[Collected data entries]
========================================
(* ===== verification/MriaServer.v ===== *)
(** * MriaServer: the Mria node as a whole (pkg/mria/integration.go, server.go)

    [BrokerIntegration] ties the Mria manager, the replication manager and the cluster server of a
    node to its broker.  The server's handlers act on the same objects, so they are operations of the
    same state.  The gRPC transport and the listener are parameters: whether the address can be
    listened on is an argument, outgoing calls are collected. *)

From S2P Require Import Prelude GoLib GoValue Cluster GoJSON Mria Replication.
Local Open Scope emqx_scope.
Local Open Scope Z_scope.

(** ** State *)

Record SessionInfo := mkSessionInfo {
  SI_ClientID : string; SI_Connected : bool; SI_CleanSession : bool; SI_ConnectedAt : Time; SI_LastSeen : Time }.

(** Which of the broker's callbacks are set, and the calls made to them. *)
Record BrokerCallbacks := mkBrokerCallbacks {
  cb_onMessagePublish : bool; cb_onClientConnect : bool; cb_onClientDisconnect : bool;
  cb_onSubscribe : bool; cb_onUnsubscribe : bool }.
Inductive BrokerEvent :=
  | EvPublish (topic : string) (payload : list byte) (qos : Z) (retain : bool)
  | EvConnect (clientID : string) (cleanSession : bool)
  | EvDisconnect (clientID : string)
  | EvSubscribe (clientID topicFilter : string) (qos : Z)
  | EvUnsubscribe (clientID topicFilter : string).

Record BrokerIntegration := mkBrokerIntegration {
  bi_nodeID : string;
  bi_nodeRole : NodeRole;
  mriaManager : MriaManager;
  replicationManager : ReplicationManager;
  server_listenAddr : string;
  server_serving : bool;
  callbacks : BrokerCallbacks;
  localSessions : gmap string SessionInfo;
  localRoutes : gmap string (list string);
  isInitialized : bool;
  events : list BrokerEvent;
  calls : list PeerCall;
}.

Definition NewBrokerIntegration (nodeID : string) (nodeRole : NodeRole) (now : Time) : BrokerIntegration :=
  let config := set_role nodeRole (DefaultMriaConfig nodeID ":0") in
  mkBrokerIntegration nodeID nodeRole (NewMriaManager config now) (NewReplicationManager nodeID nodeRole)
    "" false (mkBrokerCallbacks false false false false false) ∅ ∅ false [] [].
========================================
Description of the task:
Please print the records above exactly, leaving nothing out.

Answer box:
(* ===== verification/MriaServer.v ===== *)
(** * MriaServer: the Mria node as a whole (pkg/mria/integration.go, server.go)

    [BrokerIntegration] ties the Mria manager, the replication manager and the cluster server of a
    node to its broker.  The server's handlers act on the same objects, so they are operations of the
    same state.  The gRPC transport and the listener are parameters: whether the address can be
    listened on is an argument, outgoing calls are collected. *)

From S2P Require Import Prelude GoLib GoValue Cluster GoJSON Mria Replication.
Local Open Scope emqx_scope.
Local Open Scope Z_scope.

(** ** State *)

Record SessionInfo := mkSessionInfo {
  SI_ClientID : string; SI_Connected : bool; SI_CleanSession : bool; SI_ConnectedAt : Time; SI_LastSeen : Time }.

(** Which of the broker's callbacks are set, and the calls made to them. *)
Record BrokerCallbacks := mkBrokerCallbacks {
  cb_onMessagePublish : bool; cb_onClientConnect : bool; cb_onClientDisconnect : bool;
  cb_onSubscribe : bool; cb_onUnsubscribe : bool }.
Inductive BrokerEvent :=
  | EvPublish (topic : string) (payload : list byte) (qos : Z) (retain : bool)
  | EvConnect (clientID : string) (cleanSession : bool)
  | EvDisconnect (clientID : string)
  | EvSubscribe (clientID topicFilter : string) (qos : Z)
  | EvUnsubscribe (clientID topicFilter : string).

Record BrokerIntegration := mkBrokerIntegration {
  bi_nodeID : string;
  bi_nodeRole : NodeRole;
  mriaManager : MriaManager;
  replicationManager : ReplicationManager;
  server_listenAddr : string;
  server_serving : bool;
  callbacks : BrokerCallbacks;
  localSessions : gmap string SessionInfo;
  localRoutes : gmap string (list string);
  isInitialized : bool;
  events : list BrokerEvent;
  calls : list PeerCall;
}.

Definition NewBrokerIntegration (nodeID : string) (nodeRole : NodeRole) (now : Time) : BrokerIntegration :=
  let config := set_role nodeRole (DefaultMriaConfig nodeID ":0") in
  mkBrokerIntegration nodeID nodeRole (NewMriaManager config now) (NewReplicationManager nodeID nodeRole)
    "" false (mkBrokerCallbacks false false false false false) ∅ ∅ false [] [].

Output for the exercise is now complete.